Those lines of the material below that fall between its first line and the line with "Lemma handle_shape (rooms", both included, are to be repeated exactly.

##########

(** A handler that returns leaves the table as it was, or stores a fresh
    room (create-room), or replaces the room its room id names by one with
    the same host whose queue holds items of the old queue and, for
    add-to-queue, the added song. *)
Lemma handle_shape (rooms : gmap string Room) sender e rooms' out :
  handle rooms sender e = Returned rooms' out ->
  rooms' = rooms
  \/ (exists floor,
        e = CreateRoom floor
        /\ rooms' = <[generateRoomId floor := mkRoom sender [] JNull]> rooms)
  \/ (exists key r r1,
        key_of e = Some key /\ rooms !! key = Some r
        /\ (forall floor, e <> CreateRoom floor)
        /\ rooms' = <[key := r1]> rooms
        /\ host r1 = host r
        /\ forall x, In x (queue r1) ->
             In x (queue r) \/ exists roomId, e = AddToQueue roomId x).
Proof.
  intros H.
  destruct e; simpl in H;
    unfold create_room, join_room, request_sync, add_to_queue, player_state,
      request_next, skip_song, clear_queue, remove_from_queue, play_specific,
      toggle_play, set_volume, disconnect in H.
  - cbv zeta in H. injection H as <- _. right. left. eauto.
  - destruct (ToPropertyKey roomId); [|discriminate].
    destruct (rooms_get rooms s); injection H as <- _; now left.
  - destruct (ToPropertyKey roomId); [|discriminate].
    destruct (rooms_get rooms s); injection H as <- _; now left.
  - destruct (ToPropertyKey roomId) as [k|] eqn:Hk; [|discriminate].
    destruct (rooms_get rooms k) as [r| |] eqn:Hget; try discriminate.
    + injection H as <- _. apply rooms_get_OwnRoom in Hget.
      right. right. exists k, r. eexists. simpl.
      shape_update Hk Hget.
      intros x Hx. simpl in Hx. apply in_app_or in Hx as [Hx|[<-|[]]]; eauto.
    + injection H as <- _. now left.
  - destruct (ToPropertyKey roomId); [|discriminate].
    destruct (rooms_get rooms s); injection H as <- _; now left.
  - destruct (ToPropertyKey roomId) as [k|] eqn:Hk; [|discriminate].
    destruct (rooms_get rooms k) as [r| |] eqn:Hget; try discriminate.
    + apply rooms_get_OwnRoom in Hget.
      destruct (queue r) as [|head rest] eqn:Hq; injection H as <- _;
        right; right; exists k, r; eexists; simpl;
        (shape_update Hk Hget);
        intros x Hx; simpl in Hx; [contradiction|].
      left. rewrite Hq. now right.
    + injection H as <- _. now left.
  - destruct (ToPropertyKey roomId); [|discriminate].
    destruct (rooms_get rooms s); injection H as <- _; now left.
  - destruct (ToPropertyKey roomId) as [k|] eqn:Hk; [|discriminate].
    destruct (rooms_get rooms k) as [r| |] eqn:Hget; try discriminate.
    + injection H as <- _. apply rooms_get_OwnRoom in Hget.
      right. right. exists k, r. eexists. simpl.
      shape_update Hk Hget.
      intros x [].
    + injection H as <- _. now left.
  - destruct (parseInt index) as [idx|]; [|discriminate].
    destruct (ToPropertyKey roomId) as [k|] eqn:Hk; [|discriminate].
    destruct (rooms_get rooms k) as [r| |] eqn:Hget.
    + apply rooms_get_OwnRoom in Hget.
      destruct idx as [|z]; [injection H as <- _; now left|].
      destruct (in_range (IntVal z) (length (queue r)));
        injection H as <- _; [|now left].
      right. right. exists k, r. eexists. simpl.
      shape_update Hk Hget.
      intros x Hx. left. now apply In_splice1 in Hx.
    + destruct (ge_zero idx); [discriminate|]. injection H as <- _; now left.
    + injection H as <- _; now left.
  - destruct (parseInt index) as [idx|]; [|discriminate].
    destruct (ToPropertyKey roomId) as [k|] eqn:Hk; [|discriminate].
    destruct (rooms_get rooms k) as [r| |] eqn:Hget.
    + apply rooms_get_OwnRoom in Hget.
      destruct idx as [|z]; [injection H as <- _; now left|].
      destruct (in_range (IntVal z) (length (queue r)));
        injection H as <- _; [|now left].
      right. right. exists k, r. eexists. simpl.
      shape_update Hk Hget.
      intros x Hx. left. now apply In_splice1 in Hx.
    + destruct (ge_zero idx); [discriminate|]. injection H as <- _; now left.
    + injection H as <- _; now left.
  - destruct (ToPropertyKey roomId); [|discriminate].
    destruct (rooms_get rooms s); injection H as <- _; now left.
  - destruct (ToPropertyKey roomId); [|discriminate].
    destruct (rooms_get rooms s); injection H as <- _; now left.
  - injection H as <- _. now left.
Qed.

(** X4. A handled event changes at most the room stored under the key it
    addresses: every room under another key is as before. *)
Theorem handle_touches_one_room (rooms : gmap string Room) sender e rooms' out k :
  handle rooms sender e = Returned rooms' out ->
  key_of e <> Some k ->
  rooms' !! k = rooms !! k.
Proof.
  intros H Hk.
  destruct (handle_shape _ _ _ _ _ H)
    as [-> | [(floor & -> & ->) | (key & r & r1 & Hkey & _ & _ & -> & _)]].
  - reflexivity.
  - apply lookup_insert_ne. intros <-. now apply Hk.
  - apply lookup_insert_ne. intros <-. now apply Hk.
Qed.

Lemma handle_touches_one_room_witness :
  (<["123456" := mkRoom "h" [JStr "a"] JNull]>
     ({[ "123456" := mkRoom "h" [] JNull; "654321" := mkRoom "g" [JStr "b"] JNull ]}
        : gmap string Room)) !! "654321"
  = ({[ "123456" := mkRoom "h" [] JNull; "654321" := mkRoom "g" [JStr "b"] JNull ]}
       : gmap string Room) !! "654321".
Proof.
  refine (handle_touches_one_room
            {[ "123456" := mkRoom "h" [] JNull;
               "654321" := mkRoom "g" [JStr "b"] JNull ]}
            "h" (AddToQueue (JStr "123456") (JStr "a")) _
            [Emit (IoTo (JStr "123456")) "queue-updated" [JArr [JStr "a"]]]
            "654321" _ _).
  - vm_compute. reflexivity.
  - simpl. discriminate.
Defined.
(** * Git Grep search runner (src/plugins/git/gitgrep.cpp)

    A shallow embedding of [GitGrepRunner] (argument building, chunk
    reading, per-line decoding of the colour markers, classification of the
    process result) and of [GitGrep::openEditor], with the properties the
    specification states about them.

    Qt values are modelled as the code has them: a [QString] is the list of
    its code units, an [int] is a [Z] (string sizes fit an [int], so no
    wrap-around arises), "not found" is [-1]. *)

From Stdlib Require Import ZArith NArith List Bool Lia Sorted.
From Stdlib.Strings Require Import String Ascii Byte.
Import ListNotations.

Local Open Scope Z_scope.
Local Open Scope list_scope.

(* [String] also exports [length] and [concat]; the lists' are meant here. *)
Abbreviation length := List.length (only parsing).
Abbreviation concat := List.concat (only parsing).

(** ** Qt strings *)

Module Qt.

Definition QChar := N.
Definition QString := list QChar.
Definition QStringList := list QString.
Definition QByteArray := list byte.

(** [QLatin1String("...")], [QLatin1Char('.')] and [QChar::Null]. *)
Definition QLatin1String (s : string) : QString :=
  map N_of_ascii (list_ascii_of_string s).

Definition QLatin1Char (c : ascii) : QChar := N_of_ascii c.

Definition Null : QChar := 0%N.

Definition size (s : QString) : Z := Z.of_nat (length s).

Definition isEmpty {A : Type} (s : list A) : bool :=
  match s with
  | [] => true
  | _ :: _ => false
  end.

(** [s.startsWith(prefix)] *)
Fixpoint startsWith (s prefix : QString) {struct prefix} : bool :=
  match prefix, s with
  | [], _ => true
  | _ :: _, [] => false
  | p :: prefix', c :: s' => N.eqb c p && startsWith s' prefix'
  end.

##########

Answer area.
(** A handler that returns leaves the table as it was, or stores a fresh
    room (create-room), or replaces the room its room id names by one with
    the same host whose queue holds items of the old queue and, for
    add-to-queue, the added song. *)
Lemma handle_shape (rooms : gmap string Room) sender e rooms' out :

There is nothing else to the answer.